| Task to complete |
Your answer should consist of the lines in the following data that contain "Ascii".

| Source data |
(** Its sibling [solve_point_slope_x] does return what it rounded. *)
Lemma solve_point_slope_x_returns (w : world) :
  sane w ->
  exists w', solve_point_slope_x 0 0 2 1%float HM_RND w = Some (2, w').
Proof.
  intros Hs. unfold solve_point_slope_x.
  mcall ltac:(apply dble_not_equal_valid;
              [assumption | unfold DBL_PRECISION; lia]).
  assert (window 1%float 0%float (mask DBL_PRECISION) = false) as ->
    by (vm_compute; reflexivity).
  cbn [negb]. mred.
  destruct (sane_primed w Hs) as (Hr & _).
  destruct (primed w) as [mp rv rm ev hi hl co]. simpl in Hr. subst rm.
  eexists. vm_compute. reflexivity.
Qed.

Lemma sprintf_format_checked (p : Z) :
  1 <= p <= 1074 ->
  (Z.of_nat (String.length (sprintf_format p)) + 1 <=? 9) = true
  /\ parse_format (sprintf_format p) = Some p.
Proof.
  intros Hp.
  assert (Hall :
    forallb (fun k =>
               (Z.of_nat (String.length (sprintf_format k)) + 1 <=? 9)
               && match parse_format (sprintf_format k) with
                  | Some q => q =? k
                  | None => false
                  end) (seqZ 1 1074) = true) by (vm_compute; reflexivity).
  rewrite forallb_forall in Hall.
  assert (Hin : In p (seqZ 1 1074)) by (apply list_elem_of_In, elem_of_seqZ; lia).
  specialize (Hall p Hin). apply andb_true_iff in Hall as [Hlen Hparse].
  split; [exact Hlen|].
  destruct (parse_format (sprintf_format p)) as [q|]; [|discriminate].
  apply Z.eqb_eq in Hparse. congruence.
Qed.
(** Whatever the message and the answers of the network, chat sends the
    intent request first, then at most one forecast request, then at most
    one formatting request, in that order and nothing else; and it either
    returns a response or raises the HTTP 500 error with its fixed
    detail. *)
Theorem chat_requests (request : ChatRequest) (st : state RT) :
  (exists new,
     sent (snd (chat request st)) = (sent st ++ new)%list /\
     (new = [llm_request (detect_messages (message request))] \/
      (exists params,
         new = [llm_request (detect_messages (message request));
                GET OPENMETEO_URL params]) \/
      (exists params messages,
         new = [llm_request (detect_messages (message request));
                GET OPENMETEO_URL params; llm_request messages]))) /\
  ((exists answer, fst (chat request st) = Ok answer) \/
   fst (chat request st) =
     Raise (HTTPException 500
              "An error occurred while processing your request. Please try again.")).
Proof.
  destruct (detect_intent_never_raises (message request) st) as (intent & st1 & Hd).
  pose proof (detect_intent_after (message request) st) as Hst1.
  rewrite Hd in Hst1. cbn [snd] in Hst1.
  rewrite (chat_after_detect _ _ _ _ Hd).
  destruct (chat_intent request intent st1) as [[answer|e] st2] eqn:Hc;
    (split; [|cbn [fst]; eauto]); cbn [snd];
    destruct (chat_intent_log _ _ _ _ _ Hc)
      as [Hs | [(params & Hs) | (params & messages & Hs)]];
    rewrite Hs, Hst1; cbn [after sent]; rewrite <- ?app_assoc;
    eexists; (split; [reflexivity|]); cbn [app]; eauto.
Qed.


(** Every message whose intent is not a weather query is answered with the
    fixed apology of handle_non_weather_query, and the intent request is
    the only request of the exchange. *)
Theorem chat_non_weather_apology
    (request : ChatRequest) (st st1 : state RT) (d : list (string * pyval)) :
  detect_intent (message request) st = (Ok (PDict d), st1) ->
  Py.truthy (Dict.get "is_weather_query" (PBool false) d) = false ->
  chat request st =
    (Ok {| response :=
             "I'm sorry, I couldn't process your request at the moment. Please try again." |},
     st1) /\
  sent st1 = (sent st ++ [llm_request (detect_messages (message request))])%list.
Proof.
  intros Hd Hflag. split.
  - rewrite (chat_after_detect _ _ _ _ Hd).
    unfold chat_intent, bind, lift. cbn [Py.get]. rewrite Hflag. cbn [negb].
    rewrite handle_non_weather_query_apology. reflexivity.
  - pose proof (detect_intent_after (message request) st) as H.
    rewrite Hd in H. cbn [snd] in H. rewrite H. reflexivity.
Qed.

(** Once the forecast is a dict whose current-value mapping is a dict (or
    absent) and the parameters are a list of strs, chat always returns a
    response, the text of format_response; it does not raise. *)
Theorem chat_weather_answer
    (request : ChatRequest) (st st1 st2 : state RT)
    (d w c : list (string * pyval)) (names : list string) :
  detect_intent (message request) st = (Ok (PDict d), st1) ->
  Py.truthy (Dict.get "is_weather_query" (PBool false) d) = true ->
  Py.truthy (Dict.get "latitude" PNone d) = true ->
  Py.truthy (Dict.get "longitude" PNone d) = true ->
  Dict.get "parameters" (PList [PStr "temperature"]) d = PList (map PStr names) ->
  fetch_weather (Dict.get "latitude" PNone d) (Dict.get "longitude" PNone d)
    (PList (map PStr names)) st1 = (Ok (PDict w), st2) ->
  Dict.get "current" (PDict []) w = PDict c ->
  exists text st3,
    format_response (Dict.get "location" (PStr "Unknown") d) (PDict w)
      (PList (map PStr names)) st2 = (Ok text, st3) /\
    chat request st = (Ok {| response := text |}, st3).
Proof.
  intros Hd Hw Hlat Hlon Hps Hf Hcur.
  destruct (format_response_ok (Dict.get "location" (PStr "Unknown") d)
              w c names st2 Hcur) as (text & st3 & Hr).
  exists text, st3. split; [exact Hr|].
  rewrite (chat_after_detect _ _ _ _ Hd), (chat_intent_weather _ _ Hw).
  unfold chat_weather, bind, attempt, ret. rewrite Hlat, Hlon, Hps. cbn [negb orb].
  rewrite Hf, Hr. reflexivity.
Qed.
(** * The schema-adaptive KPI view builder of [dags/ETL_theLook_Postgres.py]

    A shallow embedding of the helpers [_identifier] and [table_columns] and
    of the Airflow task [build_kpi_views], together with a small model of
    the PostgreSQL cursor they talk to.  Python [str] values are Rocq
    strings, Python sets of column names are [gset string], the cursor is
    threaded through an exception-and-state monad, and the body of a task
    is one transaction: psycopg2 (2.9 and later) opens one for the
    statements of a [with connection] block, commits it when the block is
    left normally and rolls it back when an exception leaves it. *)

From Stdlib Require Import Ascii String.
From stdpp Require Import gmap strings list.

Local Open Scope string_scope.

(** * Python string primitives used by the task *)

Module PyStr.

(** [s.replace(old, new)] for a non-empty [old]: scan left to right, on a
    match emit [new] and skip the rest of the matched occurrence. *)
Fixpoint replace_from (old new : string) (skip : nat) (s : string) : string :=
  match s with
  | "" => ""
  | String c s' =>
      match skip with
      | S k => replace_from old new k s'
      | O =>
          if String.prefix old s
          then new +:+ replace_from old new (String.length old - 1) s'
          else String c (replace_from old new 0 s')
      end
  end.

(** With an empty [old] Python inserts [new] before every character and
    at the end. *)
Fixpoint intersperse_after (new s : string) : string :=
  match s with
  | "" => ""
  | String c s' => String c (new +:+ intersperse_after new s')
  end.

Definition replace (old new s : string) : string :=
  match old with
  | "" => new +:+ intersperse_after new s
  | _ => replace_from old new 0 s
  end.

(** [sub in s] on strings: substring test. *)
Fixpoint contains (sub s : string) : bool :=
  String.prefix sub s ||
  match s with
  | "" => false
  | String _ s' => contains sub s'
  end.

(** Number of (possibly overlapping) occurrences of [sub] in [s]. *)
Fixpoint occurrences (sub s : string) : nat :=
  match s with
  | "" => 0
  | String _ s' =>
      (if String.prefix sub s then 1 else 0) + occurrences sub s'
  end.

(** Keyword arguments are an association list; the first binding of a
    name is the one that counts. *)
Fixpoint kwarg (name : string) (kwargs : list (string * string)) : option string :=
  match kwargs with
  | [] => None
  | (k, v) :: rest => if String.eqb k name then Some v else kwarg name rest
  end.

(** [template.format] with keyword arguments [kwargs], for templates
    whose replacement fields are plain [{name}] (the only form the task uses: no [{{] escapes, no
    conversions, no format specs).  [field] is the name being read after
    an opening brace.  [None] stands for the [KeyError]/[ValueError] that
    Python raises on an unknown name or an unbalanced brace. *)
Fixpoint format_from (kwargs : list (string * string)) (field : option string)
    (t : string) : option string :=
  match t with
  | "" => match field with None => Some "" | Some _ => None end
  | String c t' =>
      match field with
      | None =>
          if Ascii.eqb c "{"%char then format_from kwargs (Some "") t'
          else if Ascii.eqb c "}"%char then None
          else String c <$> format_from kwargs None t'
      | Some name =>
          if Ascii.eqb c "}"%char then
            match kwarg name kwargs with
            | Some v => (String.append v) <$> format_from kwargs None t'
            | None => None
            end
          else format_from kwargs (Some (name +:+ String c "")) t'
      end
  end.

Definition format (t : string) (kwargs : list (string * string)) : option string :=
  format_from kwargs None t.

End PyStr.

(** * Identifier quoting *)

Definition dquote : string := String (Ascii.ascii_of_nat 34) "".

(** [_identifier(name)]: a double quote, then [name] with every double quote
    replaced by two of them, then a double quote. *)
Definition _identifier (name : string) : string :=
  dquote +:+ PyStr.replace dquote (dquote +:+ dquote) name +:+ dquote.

| Written answer |
From Stdlib Require Import Ascii String.
          if Ascii.eqb c "{"%char then format_from kwargs (Some "") t'
          else if Ascii.eqb c "}"%char then None
          if Ascii.eqb c "}"%char then
Definition dquote : string := String (Ascii.ascii_of_nat 34) "".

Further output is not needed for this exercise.